:: Problem statement ::
Which lines of the entries contain the word "mkRect"? Please list them.

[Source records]
== == ==

(** * steepandfast: the auto-fit geometry of the "STEEP & FAST" mark

    A shallow embedding of the auto-fit helpers of the responsive sketch
    ([offsetRect], [plaqueCorners], [aabbFromPoints]), of the part of
    [draw] that turns the bounding box into a scale and two offsets, and
    of the drawing routines.

    JavaScript numbers are read in three ways.  The exact model takes
    them as exact reals extended with [Infinity], [-Infinity] and [NaN]:
    every finite operation is the exact real one and the single zero
    behaves as [+0].  It settles what the formulas are, and what rounding
    cannot change: signs, orders, minima and maxima, [NaN], what is drawn
    and in which order.  [Rounded] rounds every finite result to a nearby
    number of the format, or to an infinity, and bounds what rounding can
    change.  [Binary64] computes on the doubles themselves and settles
    what the code returns on a given input. *)

From Stdlib Require Import ZArith QArith String Ascii Permutation.
From Stdlib Require Floats.PrimFloat Floats.FloatOps Floats.SpecFloat.
From Stdlib Require Import Reals Lra List.
Import ListNotations.

Open Scope R_scope.

Set Warnings "-inexact-float".

(** ** JavaScript numbers *)

Inductive num : Type :=
| Fin (r : R)
| PInf
| NInf
| NaN.

Module Num.

(** The sign of a real: [Lt] negative, [Eq] zero, [Gt] positive. *)
Definition sgn (x : R) : comparison :=
  if Rlt_dec x 0 then Lt else if Rlt_dec 0 x then Gt else Eq.

(** The infinity carrying a given sign; the sign of zero gives [NaN]
    (as in [0 * Infinity] and [0 / 0]). *)
Definition inf_of_sign (c : comparison) : num :=
  match c with
  | Gt => PInf
  | Lt => NInf
  | Eq => NaN
  end.

Definition add (a b : num) : num :=
  match a, b with
  | NaN, _ | _, NaN => NaN
  | Fin x, Fin y => Fin (x + y)
  | PInf, NInf | NInf, PInf => NaN
  | PInf, _ | _, PInf => PInf
  | NInf, _ | _, NInf => NInf
  end.

Definition sub (a b : num) : num :=
  match a, b with
  | NaN, _ | _, NaN => NaN
  | Fin x, Fin y => Fin (x - y)
  | PInf, PInf | NInf, NInf => NaN
  | PInf, _ | _, NInf => PInf
  | NInf, _ | _, PInf => NInf
  end.

Definition mul (a b : num) : num :=
  match a, b with
  | NaN, _ | _, NaN => NaN
  | Fin x, Fin y => Fin (x * y)
  | Fin x, PInf | PInf, Fin x => inf_of_sign (sgn x)
  | Fin x, NInf | NInf, Fin x => inf_of_sign (sgn (- x))
  | PInf, PInf | NInf, NInf => PInf
  | PInf, NInf | NInf, PInf => NInf
  end.

Definition div (a b : num) : num :=
  match a, b with
  | NaN, _ | _, NaN => NaN
  | Fin x, Fin y =>
      match sgn y with
      | Eq => inf_of_sign (sgn x)
      | _ => Fin (x / y)
      end
  | Fin _, PInf | Fin _, NInf => Fin 0
  | PInf, Fin y => if Rlt_dec y 0 then NInf else PInf
  | NInf, Fin y => if Rlt_dec y 0 then PInf else NInf
  | PInf, _ | NInf, _ => NaN
  end.

(** [Math.min] and [Math.max]: [NaN] is contagious. *)
Definition Math_min (a b : num) : num :=
  match a, b with
  | NaN, _ | _, NaN => NaN
  | NInf, _ | _, NInf => NInf
  | PInf, c | c, PInf => c
  | Fin x, Fin y => Fin (Rmin x y)
  end.

Definition Math_max (a b : num) : num :=
  match a, b with
  | NaN, _ | _, NaN => NaN
  | PInf, _ | _, PInf => PInf
  | NInf, c | c, NInf => c
  | Fin x, Fin y => Fin (Rmax x y)
  end.

Definition Math_cos (a : num) : num :=
  match a with
  | Fin x => Fin (cos x)
  | _ => NaN
  end.

Definition Math_sin (a : num) : num :=
  match a with
  | Fin x => Fin (sin x)
  | _ => NaN
  end.

End Num.

Declare Scope num_scope.
Delimit Scope num_scope with num.
Bind Scope num_scope with num.
Infix "+" := Num.add : num_scope.
Infix "-" := Num.sub : num_scope.
Infix "*" := Num.mul : num_scope.
Infix "/" := Num.div : num_scope.

(** ** Data model *)

Record Rect : Type := mkRect { rx : num; ry : num; rw : num; rh : num }.

Record Point : Type := mkPoint { px : num; py : num }.

Record AABB : Type := mkAABB {
  minX : num; minY : num; maxX : num; maxY : num; bw : num; bh : num
}.

Record Pad : Type := mkPad {
  pad_left : num; pad_right : num; pad_top : num; pad_bottom : num
}.

(** ** Auto-fit helpers *)

Definition offsetRect (r : Rect) (dx dy : num) : Rect :=
  mkRect (rx r + dx)%num (ry r + dy)%num (rw r) (rh r).

Definition plaqueCorners (box : Rect) (ang skewK : num) : list Point :=
  let skew := (rh box * skewK)%num in
  let pts :=
    [ mkPoint (rx box + skew)%num (ry box);
      mkPoint (rx box + rw box + skew)%num (ry box);
      mkPoint (rx box + rw box - skew)%num (ry box + rh box)%num;
      mkPoint (rx box - skew)%num (ry box + rh box)%num ] in
  let cx := (rx box + rw box / Fin 2)%num in
  let cy := (ry box + rh box / Fin 2)%num in
  let c := Num.Math_cos ang in
  let s := Num.Math_sin ang in
  map (fun p =>
         let dx := (px p - cx)%num in
         let dy := (py p - cy)%num in
         mkPoint (cx + dx * c - dy * s)%num (cy + dx * s + dy * c)%num)
      pts.

(** The loop of [aabbFromPoints]: the four running bounds after the points
    of [points] have been visited in order. *)
Fixpoint aabbLoop (points : list Point) (mnX mnY mxX mxY : num)
  : num * num * num * num :=
  match points with
  | [] => (mnX, mnY, mxX, mxY)
  | p :: rest =>
      aabbLoop rest
        (Num.Math_min mnX (px p)) (Num.Math_min mnY (py p))
        (Num.Math_max mxX (px p)) (Num.Math_max mxY (py p))
  end.

Definition aabbFromPoints (points : list Point) : AABB :=
  let '(mnX, mnY, mxX, mxY) := aabbLoop points PInf PInf NInf NInf in
  mkAABB mnX mnY mxX mxY (mxX - mnX)%num (mxY - mnY)%num.

(** ** The auto-fit part of [draw] *)

(** What [draw] fixes as literals before the fit: the plaque rectangles,
    the shared angle and skew factor, the shadow offset and the motif
    pads. *)
Record Layout : Type := mkLayout {
  plaques : list Rect;
  slant : num;
  skewK : num;
  shadowOff : Point;
  motifPad : Pad
}.

Record Fit : Type := mkFit { scale : num; offsetX : num; offsetY : num }.

(** The array [pts]: the corners of every plaque, then the corners of
    every plaque moved by the shadow offset. *)
Definition fitPoints (L : Layout) : list Point :=
  flat_map (fun b => plaqueCorners b (slant L) (skewK L)) (plaques L)
  ++ flat_map
       (fun b =>
          plaqueCorners (offsetRect b (px (shadowOff L)) (py (shadowOff L)))
                        (slant L) (skewK L))
       (plaques L).

(** The four in-place updates of [bb] followed by the recomputation of
    [bb.w] and [bb.h]. *)
Definition inflate (bb : AABB) (pad : Pad) : AABB :=
  let mnX := (minX bb - pad_left pad)%num in
  let mxX := (maxX bb + pad_right pad)%num in
  let mnY := (minY bb - pad_top pad)%num in
  let mxY := (maxY bb + pad_bottom pad)%num in
  mkAABB mnX mnY mxX mxY (mxX - mnX)%num (mxY - mnY)%num.

Definition inflatedBBox (L : Layout) : AABB :=
  inflate (aabbFromPoints (fitPoints L)) (motifPad L).

Definition padPx : num := Fin 18.

(** The scale [s] and the offsets [ox], [oy] for a viewport
    [width] x [height]. *)
Definition fitTransform (bb : AABB) (width height : num) : Fit :=
  let s :=
    Num.Math_min ((width - Fin 2 * padPx) / bw bb)%num
                 ((height - Fin 2 * padPx) / bh bb)%num in
  let ox := ((width - bw bb * s) / Fin 2 - minX bb * s)%num in
  let oy := ((height - bh bb * s) / Fin 2 - minY bb * s)%num in
  mkFit s ox oy.

Definition autoFit (L : Layout) (width height : num) : Fit :=
  fitTransform (inflatedBBox L) width height.

(** The literals of [draw]. *)
Definition steep : Rect := mkRect (Fin 120) (Fin 120) (Fin 900) (Fin 220).
Definition fast : Rect := mkRect (Fin 260) (Fin 330) (Fin 920) (Fin 220).

Definition drawLayout : Layout :=
  mkLayout [steep; fast] (Fin (- (14 / 100))) (Fin (45 / 100))
           (mkPoint (Fin 16) (Fin 16))
           (mkPad (Fin 220) (Fin 120) (Fin 170) (Fin 140)).

(** The transform that [draw] hands to [translate] and [scale]. *)
Definition draw (width height : num) : Fit :=
  autoFit drawLayout width height.

(** ** Finite values *)

Definition pointR (p : R * R) : Point := mkPoint (Fin (fst p)) (Fin (snd p)).

Definition rectR (x y w h : R) : Rect := mkRect (Fin x) (Fin y) (Fin w) (Fin h).

Definition rectR4 (b : R * R * R * R) : Rect :=
  let '(x, y, w, h) := b in rectR x y w h.

(** The box with finite bounds whose [w] and [h] are the differences of
    its bounds, as [aabbFromPoints] and [draw] compute them. *)
Definition aabbR (x0 y0 x1 y1 : R) : AABB :=
  mkAABB (Fin x0) (Fin y0) (Fin x1) (Fin y1) (Fin (x1 - x0)) (Fin (y1 - y0)).

Definition fitR (s ox oy : R) : Fit := mkFit (Fin s) (Fin ox) (Fin oy).

(** The scale as a real formula of the box sizes and the viewport. *)
Definition scaleR (w h W H : R) : R := Rmin ((W - 2 * 18) / w) ((H - 2 * 18) / h).

(** The single-plaque scenario: one plaque, no rotation, no shadow offset,
    no motif pads. *)
Definition scenarioPlaque : Rect := rectR 0 0 900 220.

Definition scenarioLayout : Layout :=
  mkLayout [scenarioPlaque] (Fin 0) (Fin (45 / 100))
           (mkPoint (Fin 0) (Fin 0))
           (mkPad (Fin 0) (Fin 0) (Fin 0) (Fin 0)).

(** ** The parallelogram of the specification *)

Module Spec.

(** Rotation of [(x, y)] about [(cx, cy)] by [ang]. *)
Definition rotateAbout (cx cy ang : R) (p : R * R) : R * R :=
  let dx := fst p - cx in
  let dy := snd p - cy in
  (cx + dx * cos ang - dy * sin ang, cy + dx * sin ang + dy * cos ang).

(** The rectangle with its top edge shifted by [+skew] and its bottom
    edge by [-skew]: top-left, top-right, bottom-right, bottom-left. *)
Definition skewed (x y w h skew : R) : list (R * R) :=
  [ (x + skew, y); (x + w + skew, y);
    (x + w - skew, y + h); (x - skew, y + h) ].

Definition corners (x y w h ang k : R) : list (R * R) :=
  map (rotateAbout (x + w / 2) (y + h / 2) ang) (skewed x y w h (h * k)).

End Spec.

(** ** Finite layouts *)

(** The corners of the plaque [b = (x, y, w, h)] moved by [(dx, dy)], as
    pairs of reals. *)
Definition cornersR (ang k dx dy : R) (b : R * R * R * R) : list (R * R) :=
  let '(x, y, w, h) := b in Spec.corners (x + dx) (y + dy) w h ang k.

(** The layout with the finite plaques [rs], angle [ang], skew factor [k],
    shadow offset [(sx, sy)] and pads [l], [r], [t], [b]. *)
Definition layoutR (rs : list (R * R * R * R)) (ang k sx sy l r t b : R) : Layout :=
  mkLayout (map rectR4 rs) (Fin ang) (Fin k) (mkPoint (Fin sx) (Fin sy))
           (mkPad (Fin l) (Fin r) (Fin t) (Fin b)).

(** ** The drawing collaborator

    The canvas of p5.js is not part of the repository.  It is modelled as
    a current transformation matrix, a drawing style, the stack of
    [push] and [pop], the vertices of the shape being built and the list
    of what has been drawn, in drawing order and in the coordinates of
    the canvas.  A call with a non-finite coordinate or angle is ignored,
    as an HTML canvas does. *)

Inductive P5Const : Type := MITER | SQUARE | LEFT | CENTER | CLOSE.

Record Color : Type := RGBA { red : Z; green : Z; blue : Z; alpha : Z }.

(** [color(g)] and [color(r, g, b)]. *)
Definition gray (g : Z) : Color := RGBA g g g 255.
Definition rgb (r g b : Z) : Color := RGBA r g b 255.

Record Style : Type := mkStyle {
  fillColor : option Color;
  strokeColor : option Color;
  weight : num;
  join : P5Const;
  cap : P5Const;
  hAlign : P5Const;
  vAlign : P5Const;
  fontSize : num
}.

(** The affine map [(x, y) |-> (a x + c y + e, b x + d y + f)]. *)
Record Matrix : Type := mkMatrix {
  ma : R; mb : R; mc : R; md : R; me : R; mf : R
}.

Definition mapply (M : Matrix) (p : R * R) : R * R :=
  (ma M * fst p + mc M * snd p + me M, mb M * fst p + md M * snd p + mf M).

(** [mmul M N] applies [N] first, then [M]. *)
Definition mmul (M N : Matrix) : Matrix :=
  mkMatrix (ma M * ma N + mc M * mb N) (mb M * ma N + md M * mb N)
           (ma M * mc N + mc M * md N) (mb M * mc N + md M * md N)
           (ma M * me N + mc M * mf N + me M)
           (mb M * me N + md M * mf N + mf M).

Definition midentity : Matrix := mkMatrix 1 0 0 1 0 0.

Inductive Prim : Type :=
| Background (c : Color)
| Shape (st : Style) (pts : list (R * R))
| Line (st : Style) (p q : R * R)
| Text (st : Style) (m : Matrix) (s : string) (pos : R * R).

Record Canvas : Type := mkCanvas {
  ctm : Matrix;
  style : Style;
  saved : list (Matrix * Style);
  verts : list (R * R);
  out : list Prim
}.

Definition cmd : Type := Canvas -> Canvas.

Definition skip : cmd := fun cv => cv.

Definition seq (a b : cmd) : cmd := fun cv => b (a cv).

Declare Scope cmd_scope.
Delimit Scope cmd_scope with cmd.
Bind Scope cmd_scope with cmd.
Notation "a ;; b" := (seq a b) (at level 61, right associativity) : cmd_scope.

(** [for (const x of l) body(x)]. *)
Fixpoint foreach {A : Type} (l : list A) (body : A -> cmd) : cmd :=
  match l with
  | [] => skip
  | x :: rest => (body x ;; foreach rest body)%cmd
  end.

(** Unary minus. *)
Definition negate (a : num) : num :=
  match a with
  | Fin x => Fin (- x)
  | PInf => NInf
  | NInf => PInf
  | NaN => NaN
  end.

Module P5.

Definition transform (N : Matrix) : cmd := fun cv =>
  mkCanvas (mmul (ctm cv) N) (style cv) (saved cv) (verts cv) (out cv).

Definition setStyle (f : Style -> Style) : cmd := fun cv =>
  mkCanvas (ctm cv) (f (style cv)) (saved cv) (verts cv) (out cv).

Definition emit (p : Canvas -> Prim) : cmd := fun cv =>
  mkCanvas (ctm cv) (style cv) (saved cv) (verts cv) (out cv ++ [p cv]).

Definition push : cmd := fun cv =>
  mkCanvas (ctm cv) (style cv) ((ctm cv, style cv) :: saved cv) (verts cv) (out cv).

Definition pop : cmd := fun cv =>
  match saved cv with
  | [] => cv
  | (m, st) :: rest => mkCanvas m st rest (verts cv) (out cv)
  end.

== == ==

:: Task result ::
Record Rect : Type := mkRect { rx : num; ry : num; rw : num; rh : num }.
  mkRect (rx r + dx)%num (ry r + dy)%num (rw r) (rh r).
Definition steep : Rect := mkRect (Fin 120) (Fin 120) (Fin 900) (Fin 220).
Definition fast : Rect := mkRect (Fin 260) (Fin 330) (Fin 920) (Fin 220).
Definition rectR (x y w h : R) : Rect := mkRect (Fin x) (Fin y) (Fin w) (Fin h).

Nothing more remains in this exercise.